_Exercise requirements:_ The entries below contain a line with "(** * text-metrics: unit" and a line with "where the class can be used at all. *)". Retype exactly everything from the first down to the second, both included, and nothing else.

BEGIN

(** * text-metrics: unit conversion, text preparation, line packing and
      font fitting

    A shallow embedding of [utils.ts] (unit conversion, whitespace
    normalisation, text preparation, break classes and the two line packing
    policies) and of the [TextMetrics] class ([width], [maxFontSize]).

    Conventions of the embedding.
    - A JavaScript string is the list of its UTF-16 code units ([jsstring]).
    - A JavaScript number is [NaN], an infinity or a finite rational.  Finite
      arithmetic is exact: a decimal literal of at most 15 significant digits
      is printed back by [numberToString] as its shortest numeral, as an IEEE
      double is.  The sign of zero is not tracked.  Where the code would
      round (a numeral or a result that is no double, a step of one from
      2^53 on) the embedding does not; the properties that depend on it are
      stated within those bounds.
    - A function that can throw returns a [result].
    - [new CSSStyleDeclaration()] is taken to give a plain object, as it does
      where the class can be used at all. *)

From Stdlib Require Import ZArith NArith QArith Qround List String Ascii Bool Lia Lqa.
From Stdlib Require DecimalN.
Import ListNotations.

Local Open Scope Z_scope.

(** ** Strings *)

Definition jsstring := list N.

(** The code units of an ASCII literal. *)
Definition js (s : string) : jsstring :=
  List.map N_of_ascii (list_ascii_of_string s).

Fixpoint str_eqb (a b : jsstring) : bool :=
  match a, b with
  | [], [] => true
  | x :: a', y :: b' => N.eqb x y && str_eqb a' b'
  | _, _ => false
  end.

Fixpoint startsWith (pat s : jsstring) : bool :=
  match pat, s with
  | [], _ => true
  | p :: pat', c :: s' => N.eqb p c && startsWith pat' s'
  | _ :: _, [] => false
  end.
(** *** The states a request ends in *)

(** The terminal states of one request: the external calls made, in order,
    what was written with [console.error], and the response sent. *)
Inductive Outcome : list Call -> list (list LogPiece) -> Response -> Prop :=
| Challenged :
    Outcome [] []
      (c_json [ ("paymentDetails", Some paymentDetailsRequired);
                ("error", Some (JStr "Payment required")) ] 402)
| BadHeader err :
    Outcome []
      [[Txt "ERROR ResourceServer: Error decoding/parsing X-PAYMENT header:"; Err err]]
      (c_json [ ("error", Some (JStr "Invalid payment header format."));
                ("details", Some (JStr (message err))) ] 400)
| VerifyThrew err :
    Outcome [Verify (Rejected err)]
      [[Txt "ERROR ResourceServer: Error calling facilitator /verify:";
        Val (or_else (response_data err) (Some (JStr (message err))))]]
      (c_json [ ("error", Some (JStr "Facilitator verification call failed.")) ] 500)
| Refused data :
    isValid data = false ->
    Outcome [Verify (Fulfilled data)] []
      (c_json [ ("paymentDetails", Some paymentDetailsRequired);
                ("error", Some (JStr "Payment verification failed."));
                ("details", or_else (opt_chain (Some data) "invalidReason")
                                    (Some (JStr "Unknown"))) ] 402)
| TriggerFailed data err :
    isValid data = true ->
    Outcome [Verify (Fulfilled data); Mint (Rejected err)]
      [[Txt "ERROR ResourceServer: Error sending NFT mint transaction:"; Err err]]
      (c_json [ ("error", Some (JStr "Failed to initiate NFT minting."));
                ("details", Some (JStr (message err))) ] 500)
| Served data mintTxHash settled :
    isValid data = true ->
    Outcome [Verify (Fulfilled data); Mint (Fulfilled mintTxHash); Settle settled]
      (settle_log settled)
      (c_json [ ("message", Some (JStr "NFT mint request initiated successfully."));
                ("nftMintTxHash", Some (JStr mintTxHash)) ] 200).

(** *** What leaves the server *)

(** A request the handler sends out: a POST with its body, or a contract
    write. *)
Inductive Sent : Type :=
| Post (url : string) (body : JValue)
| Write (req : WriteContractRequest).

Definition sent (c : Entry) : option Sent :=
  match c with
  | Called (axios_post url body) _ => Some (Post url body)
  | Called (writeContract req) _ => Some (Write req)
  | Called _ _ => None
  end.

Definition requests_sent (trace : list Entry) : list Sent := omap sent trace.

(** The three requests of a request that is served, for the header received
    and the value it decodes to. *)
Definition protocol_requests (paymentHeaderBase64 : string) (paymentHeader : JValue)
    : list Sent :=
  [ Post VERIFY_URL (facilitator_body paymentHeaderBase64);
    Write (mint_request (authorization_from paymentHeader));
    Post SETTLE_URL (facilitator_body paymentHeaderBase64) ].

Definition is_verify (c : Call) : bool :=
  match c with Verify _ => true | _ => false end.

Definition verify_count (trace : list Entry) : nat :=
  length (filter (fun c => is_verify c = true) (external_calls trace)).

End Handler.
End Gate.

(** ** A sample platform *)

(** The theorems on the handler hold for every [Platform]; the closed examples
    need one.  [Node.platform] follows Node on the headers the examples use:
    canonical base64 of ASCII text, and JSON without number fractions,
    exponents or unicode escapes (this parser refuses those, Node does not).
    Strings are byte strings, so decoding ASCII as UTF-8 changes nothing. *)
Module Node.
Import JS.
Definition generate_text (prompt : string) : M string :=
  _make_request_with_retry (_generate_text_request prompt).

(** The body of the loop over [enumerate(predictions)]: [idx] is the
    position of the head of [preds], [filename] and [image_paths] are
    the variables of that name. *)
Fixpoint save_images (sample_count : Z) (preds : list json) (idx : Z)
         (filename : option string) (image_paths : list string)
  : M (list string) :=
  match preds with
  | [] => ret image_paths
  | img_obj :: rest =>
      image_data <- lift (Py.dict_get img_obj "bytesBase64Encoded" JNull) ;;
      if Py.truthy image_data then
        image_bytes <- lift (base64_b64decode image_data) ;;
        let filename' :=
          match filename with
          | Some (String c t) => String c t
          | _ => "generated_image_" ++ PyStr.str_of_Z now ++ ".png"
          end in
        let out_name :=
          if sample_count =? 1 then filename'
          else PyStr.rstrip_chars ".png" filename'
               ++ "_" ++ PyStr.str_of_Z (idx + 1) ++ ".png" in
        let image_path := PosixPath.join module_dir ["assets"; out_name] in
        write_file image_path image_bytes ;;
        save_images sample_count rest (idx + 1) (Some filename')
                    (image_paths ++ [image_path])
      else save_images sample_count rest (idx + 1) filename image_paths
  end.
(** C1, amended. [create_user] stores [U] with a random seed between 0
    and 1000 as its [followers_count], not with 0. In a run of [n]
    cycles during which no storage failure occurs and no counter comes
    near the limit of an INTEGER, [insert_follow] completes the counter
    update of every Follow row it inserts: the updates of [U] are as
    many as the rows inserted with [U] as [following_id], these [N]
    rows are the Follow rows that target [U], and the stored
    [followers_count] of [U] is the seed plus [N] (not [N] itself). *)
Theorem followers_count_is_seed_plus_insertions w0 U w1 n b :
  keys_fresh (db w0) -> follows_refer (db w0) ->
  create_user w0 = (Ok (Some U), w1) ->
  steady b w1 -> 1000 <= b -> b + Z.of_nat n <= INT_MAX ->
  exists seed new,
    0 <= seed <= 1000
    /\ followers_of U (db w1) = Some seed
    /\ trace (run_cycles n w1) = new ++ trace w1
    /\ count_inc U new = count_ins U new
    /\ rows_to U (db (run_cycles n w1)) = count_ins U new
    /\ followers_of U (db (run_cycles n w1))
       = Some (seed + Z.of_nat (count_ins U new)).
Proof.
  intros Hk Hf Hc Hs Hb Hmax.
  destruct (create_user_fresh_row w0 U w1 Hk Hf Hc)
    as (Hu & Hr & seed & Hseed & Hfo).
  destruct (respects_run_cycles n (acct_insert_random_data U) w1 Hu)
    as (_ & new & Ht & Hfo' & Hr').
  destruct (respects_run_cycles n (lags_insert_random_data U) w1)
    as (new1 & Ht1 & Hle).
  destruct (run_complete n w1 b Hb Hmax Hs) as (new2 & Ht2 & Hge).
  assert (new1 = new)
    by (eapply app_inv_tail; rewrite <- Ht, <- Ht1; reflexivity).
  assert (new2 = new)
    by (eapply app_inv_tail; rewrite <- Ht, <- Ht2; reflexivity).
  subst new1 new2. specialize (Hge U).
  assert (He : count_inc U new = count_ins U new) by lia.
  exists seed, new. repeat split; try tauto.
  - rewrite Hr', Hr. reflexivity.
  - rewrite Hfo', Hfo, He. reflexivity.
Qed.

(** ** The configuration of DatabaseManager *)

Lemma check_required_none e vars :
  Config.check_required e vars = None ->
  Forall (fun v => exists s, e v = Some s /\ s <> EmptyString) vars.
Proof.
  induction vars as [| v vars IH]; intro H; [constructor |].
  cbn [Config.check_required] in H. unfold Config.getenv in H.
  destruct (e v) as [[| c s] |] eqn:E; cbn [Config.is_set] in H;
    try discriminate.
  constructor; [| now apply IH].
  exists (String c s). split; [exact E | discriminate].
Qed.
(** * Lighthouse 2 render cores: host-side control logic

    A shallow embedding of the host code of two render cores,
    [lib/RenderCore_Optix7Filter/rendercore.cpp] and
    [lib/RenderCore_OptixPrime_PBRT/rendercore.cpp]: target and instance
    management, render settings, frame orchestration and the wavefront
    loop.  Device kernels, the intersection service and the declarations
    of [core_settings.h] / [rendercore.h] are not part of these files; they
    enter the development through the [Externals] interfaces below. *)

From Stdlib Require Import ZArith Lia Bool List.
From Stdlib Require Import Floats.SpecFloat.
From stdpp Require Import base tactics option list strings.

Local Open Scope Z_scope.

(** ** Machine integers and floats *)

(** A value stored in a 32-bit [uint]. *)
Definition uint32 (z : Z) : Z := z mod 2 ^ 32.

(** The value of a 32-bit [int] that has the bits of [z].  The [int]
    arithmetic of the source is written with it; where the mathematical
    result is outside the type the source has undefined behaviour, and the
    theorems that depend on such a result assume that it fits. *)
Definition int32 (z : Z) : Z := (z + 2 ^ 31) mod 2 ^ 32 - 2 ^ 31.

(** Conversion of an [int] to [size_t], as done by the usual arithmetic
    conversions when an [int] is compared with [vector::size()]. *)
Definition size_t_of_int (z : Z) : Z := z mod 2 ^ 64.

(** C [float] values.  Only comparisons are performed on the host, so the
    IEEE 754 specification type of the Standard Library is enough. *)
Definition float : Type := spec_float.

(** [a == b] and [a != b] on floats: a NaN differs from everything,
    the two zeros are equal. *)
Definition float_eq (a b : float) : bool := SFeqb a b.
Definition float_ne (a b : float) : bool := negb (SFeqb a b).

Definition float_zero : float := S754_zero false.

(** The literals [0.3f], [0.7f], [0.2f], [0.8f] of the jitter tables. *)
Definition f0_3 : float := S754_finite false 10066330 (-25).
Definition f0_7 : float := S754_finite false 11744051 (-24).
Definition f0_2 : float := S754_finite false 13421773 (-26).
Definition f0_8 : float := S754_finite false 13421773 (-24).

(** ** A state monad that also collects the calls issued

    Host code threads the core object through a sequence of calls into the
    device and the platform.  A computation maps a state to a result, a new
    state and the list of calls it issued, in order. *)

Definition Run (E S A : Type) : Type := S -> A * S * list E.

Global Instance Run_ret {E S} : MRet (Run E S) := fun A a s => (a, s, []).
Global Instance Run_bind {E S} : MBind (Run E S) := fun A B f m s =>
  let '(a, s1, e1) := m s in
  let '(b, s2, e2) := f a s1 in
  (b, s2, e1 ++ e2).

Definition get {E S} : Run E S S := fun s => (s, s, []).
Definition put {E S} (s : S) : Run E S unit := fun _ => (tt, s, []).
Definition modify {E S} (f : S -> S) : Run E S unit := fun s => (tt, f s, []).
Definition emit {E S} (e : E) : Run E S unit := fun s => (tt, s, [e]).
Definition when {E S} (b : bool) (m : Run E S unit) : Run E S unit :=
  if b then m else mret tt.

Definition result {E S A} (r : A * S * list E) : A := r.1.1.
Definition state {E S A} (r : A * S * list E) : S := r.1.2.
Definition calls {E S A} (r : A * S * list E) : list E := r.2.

END
BEGIN

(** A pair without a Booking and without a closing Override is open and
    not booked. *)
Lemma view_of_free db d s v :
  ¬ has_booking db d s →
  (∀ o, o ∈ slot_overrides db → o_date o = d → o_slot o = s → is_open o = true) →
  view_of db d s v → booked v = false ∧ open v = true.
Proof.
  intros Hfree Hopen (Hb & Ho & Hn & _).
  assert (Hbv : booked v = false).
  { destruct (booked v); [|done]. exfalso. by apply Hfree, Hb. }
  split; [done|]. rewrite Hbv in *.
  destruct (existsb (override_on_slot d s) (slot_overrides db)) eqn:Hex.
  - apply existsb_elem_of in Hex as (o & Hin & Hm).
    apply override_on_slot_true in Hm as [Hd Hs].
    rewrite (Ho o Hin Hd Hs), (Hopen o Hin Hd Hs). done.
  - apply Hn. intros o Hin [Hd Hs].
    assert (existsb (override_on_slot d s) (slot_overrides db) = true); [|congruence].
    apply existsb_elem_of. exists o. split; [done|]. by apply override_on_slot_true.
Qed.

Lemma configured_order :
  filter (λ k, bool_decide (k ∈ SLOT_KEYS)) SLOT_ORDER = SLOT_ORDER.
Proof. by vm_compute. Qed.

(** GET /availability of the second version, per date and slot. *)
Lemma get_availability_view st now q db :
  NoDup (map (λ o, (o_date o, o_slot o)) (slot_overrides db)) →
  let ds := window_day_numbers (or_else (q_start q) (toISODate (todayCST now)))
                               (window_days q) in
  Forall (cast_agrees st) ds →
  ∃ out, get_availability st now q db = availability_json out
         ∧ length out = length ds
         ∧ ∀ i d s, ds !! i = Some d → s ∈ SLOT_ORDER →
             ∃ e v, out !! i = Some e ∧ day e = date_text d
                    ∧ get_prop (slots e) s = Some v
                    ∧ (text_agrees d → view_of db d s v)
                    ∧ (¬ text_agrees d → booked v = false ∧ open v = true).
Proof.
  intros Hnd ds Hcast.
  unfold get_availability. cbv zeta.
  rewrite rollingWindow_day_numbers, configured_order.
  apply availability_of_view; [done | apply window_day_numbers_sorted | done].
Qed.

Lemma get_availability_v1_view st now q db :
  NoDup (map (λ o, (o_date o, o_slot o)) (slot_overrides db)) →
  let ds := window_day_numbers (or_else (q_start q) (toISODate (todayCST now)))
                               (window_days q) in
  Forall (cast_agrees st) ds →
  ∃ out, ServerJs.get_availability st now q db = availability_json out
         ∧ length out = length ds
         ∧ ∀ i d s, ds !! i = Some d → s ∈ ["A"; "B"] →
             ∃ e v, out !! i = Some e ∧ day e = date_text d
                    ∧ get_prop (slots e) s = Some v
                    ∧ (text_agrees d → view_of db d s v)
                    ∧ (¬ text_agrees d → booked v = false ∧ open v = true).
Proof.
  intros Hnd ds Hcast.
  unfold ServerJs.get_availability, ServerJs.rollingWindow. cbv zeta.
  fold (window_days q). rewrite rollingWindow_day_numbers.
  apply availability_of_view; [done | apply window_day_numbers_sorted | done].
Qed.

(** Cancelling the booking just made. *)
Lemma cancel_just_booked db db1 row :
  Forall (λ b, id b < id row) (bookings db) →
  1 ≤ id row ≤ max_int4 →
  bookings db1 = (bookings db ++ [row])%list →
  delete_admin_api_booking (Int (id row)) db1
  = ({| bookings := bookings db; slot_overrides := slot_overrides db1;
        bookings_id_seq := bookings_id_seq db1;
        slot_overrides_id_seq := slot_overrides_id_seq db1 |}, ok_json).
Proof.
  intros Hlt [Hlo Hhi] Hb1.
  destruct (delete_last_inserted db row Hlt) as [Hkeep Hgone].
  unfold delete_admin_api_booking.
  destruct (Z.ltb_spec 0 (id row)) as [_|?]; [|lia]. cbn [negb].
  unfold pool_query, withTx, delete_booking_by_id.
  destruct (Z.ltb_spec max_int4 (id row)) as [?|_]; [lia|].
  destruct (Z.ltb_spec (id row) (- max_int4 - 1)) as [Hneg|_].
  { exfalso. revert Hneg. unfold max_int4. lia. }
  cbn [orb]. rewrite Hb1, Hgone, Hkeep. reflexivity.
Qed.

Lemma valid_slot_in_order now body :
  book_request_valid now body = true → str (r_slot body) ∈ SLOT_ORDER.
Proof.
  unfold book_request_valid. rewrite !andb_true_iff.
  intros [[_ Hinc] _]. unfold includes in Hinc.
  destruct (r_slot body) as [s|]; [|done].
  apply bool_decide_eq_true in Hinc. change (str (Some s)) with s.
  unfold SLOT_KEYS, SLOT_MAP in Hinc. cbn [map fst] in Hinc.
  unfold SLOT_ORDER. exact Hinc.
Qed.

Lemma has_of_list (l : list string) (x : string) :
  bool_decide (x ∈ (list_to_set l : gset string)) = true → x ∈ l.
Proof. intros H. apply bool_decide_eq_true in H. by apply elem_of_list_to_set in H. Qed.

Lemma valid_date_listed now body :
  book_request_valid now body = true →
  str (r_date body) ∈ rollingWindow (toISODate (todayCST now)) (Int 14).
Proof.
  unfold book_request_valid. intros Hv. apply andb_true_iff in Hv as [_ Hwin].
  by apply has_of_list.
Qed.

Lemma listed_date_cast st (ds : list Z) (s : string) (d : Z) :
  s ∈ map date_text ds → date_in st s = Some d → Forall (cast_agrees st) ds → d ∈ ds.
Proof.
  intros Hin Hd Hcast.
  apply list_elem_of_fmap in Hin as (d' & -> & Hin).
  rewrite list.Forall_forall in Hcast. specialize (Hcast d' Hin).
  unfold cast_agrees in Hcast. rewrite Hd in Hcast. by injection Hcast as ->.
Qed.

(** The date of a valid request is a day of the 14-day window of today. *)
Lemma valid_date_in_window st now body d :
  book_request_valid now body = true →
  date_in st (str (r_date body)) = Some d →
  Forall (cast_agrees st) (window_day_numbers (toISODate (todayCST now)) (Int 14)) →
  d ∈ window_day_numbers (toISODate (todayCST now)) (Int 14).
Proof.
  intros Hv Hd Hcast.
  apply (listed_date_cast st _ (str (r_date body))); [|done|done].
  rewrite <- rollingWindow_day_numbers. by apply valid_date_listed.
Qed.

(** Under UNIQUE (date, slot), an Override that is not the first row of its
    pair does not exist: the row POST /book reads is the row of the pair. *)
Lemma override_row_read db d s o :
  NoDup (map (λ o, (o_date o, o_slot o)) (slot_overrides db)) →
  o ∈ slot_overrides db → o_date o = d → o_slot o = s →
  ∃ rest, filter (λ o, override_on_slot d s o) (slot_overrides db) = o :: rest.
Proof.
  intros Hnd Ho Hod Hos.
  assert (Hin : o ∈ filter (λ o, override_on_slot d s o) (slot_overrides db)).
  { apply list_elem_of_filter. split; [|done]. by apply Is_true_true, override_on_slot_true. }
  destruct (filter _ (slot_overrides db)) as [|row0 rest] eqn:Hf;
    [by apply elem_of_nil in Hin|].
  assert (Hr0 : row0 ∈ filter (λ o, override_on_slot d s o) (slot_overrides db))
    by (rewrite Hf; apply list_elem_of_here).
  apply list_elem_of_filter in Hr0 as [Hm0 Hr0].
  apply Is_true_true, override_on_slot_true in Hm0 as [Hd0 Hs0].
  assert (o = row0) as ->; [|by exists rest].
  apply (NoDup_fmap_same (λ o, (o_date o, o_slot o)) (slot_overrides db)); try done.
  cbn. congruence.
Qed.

END
BEGIN

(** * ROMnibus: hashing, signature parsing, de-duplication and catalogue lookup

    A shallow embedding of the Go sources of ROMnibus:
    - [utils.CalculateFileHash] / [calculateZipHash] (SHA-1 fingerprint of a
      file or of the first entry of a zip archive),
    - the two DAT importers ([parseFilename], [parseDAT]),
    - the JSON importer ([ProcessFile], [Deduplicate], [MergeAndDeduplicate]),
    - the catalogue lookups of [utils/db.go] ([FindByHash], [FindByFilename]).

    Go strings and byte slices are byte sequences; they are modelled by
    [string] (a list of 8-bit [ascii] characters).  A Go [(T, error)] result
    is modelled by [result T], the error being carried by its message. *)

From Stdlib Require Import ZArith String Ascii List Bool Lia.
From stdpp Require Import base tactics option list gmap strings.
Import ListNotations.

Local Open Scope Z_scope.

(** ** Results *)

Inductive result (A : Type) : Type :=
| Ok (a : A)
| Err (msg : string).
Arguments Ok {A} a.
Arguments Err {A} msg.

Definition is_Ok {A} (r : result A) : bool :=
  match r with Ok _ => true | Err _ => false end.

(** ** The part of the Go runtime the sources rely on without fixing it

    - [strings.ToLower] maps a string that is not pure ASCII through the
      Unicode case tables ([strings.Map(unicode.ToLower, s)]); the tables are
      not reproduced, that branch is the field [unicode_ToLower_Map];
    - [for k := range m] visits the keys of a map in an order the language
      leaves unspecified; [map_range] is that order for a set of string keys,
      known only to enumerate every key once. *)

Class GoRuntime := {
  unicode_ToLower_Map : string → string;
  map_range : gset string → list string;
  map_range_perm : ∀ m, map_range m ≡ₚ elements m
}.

END

_Answer to the problem:_
(** * text-metrics: unit conversion, text preparation, line packing and
      font fitting

    A shallow embedding of [utils.ts] (unit conversion, whitespace
    normalisation, text preparation, break classes and the two line packing
    policies) and of the [TextMetrics] class ([width], [maxFontSize]).

    Conventions of the embedding.
    - A JavaScript string is the list of its UTF-16 code units ([jsstring]).
    - A JavaScript number is [NaN], an infinity or a finite rational.  Finite
      arithmetic is exact: a decimal literal of at most 15 significant digits
      is printed back by [numberToString] as its shortest numeral, as an IEEE
      double is.  The sign of zero is not tracked.  Where the code would
      round (a numeral or a result that is no double, a step of one from
      2^53 on) the embedding does not; the properties that depend on it are
      stated within those bounds.
    - A function that can throw returns a [result].
    - [new CSSStyleDeclaration()] is taken to give a plain object, as it does
      where the class can be used at all. *)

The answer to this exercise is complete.